* WHAT YOU HAVE TO DO *
Please show every line from the entries that carries the word "taken".

───── RECORDS SUPPLIED ─────

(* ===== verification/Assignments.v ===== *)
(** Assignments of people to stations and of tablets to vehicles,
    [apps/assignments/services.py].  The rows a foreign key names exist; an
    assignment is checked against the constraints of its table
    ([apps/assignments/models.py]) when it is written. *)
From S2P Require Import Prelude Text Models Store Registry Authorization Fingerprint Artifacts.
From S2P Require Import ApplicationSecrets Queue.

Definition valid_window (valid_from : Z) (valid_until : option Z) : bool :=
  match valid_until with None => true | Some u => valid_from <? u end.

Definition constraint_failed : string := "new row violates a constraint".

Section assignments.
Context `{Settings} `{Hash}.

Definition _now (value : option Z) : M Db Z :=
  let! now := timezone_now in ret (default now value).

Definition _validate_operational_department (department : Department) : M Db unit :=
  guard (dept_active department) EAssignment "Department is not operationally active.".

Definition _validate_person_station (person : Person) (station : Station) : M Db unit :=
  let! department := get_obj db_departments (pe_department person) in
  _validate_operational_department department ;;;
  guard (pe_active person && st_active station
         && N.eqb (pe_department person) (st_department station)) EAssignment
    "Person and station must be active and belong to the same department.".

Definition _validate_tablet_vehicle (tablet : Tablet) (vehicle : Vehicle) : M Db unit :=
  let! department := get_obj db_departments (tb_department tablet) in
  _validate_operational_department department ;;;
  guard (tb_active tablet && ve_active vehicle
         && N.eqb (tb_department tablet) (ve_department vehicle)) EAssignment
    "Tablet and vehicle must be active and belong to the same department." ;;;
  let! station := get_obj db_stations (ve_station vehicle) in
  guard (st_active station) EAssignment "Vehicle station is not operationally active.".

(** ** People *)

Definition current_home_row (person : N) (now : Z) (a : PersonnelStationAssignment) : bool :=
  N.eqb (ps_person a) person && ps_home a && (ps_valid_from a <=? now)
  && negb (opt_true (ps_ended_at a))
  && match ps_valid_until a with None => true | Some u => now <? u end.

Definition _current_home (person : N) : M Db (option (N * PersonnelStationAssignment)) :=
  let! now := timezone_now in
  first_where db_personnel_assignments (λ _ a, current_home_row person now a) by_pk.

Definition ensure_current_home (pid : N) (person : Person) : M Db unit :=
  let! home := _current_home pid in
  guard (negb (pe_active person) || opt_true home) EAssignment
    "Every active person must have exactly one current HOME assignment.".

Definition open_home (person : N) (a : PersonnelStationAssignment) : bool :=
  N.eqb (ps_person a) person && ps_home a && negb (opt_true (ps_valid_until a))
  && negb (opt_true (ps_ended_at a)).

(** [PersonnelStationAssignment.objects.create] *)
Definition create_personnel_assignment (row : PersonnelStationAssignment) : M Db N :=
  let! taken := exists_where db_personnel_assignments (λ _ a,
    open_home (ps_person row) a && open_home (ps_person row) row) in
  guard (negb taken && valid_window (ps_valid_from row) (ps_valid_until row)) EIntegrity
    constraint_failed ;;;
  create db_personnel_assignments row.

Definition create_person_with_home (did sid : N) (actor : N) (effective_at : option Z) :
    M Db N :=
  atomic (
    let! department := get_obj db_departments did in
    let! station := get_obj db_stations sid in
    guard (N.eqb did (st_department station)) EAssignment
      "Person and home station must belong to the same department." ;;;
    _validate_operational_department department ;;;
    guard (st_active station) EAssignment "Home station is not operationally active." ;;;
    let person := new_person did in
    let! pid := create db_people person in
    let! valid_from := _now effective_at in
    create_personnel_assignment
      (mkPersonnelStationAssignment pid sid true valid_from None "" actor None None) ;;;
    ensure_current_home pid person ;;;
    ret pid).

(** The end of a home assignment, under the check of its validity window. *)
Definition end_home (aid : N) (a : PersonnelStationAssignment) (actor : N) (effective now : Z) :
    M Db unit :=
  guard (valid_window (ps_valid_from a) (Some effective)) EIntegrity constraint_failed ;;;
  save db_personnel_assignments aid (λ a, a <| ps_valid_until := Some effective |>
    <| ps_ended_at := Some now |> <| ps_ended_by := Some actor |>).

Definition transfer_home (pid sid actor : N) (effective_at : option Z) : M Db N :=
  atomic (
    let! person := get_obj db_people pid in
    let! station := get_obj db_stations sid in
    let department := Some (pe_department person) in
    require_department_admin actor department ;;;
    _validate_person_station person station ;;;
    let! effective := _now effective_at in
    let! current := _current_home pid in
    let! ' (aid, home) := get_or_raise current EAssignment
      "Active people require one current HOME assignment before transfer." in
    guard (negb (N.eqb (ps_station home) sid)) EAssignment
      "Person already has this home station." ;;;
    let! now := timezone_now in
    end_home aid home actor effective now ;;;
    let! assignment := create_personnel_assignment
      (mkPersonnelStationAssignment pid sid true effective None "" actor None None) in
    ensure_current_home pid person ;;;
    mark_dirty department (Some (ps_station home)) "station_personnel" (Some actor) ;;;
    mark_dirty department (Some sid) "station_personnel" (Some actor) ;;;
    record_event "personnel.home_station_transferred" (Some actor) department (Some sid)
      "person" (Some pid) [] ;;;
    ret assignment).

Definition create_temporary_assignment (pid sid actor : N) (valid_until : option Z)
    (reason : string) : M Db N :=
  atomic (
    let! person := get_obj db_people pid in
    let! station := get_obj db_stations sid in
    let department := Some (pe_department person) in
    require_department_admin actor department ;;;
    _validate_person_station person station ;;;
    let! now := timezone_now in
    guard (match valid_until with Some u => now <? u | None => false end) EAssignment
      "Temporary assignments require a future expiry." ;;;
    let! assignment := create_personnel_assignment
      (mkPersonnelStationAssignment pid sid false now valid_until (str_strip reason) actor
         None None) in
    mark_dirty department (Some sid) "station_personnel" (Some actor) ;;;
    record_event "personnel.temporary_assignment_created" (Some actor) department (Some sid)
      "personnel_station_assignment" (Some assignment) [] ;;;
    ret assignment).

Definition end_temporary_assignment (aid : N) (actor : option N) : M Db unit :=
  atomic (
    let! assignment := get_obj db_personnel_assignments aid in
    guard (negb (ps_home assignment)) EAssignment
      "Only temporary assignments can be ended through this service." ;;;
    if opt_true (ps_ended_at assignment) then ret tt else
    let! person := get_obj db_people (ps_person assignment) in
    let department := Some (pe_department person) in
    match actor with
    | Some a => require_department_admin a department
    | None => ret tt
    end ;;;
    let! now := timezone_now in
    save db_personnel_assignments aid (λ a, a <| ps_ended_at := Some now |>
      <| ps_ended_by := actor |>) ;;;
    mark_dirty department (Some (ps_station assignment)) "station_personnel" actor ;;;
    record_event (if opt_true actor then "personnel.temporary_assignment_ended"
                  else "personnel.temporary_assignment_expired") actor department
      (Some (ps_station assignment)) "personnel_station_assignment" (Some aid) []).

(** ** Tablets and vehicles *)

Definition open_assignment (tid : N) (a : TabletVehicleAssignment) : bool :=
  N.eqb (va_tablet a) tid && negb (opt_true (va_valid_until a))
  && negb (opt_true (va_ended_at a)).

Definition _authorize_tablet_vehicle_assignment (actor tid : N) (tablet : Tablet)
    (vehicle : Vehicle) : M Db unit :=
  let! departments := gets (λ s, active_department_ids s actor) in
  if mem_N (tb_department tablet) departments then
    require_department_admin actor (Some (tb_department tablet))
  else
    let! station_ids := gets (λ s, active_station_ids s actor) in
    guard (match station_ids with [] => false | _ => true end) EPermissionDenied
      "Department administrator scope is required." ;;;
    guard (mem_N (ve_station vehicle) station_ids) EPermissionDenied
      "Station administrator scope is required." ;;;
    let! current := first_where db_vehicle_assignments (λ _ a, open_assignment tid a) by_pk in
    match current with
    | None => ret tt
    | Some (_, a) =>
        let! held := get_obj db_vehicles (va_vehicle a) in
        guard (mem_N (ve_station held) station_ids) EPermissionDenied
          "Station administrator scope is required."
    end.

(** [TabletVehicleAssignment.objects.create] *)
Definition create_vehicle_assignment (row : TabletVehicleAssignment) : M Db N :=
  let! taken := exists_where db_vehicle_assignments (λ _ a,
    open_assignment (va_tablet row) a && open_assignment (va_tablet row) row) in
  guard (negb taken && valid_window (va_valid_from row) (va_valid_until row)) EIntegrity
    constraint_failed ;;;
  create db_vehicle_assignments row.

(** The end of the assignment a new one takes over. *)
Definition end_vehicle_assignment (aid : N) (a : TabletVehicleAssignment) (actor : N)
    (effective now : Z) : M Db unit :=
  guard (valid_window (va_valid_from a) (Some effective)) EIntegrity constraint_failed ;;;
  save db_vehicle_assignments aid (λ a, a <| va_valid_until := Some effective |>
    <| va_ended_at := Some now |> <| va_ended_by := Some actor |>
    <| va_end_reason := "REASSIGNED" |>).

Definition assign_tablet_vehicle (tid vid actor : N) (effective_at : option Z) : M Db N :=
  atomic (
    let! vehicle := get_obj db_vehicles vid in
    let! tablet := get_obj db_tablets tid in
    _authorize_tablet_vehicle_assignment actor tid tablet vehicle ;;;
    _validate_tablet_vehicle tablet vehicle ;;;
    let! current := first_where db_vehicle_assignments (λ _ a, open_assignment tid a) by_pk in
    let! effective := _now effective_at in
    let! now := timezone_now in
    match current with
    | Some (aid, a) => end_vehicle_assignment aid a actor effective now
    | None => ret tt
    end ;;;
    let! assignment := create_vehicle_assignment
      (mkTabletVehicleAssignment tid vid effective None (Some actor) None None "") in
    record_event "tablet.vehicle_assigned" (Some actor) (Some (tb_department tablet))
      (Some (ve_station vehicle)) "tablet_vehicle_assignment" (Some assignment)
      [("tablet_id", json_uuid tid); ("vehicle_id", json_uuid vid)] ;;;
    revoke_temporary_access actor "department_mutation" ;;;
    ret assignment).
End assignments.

─────

* ANSWER AREA *
  let! taken := exists_where db_personnel_assignments (λ _ a,
  guard (negb taken && valid_window (ps_valid_from row) (ps_valid_until row)) EIntegrity
  let! taken := exists_where db_vehicle_assignments (λ _ a,
  guard (negb taken && valid_window (va_valid_from row) (va_valid_until row)) EIntegrity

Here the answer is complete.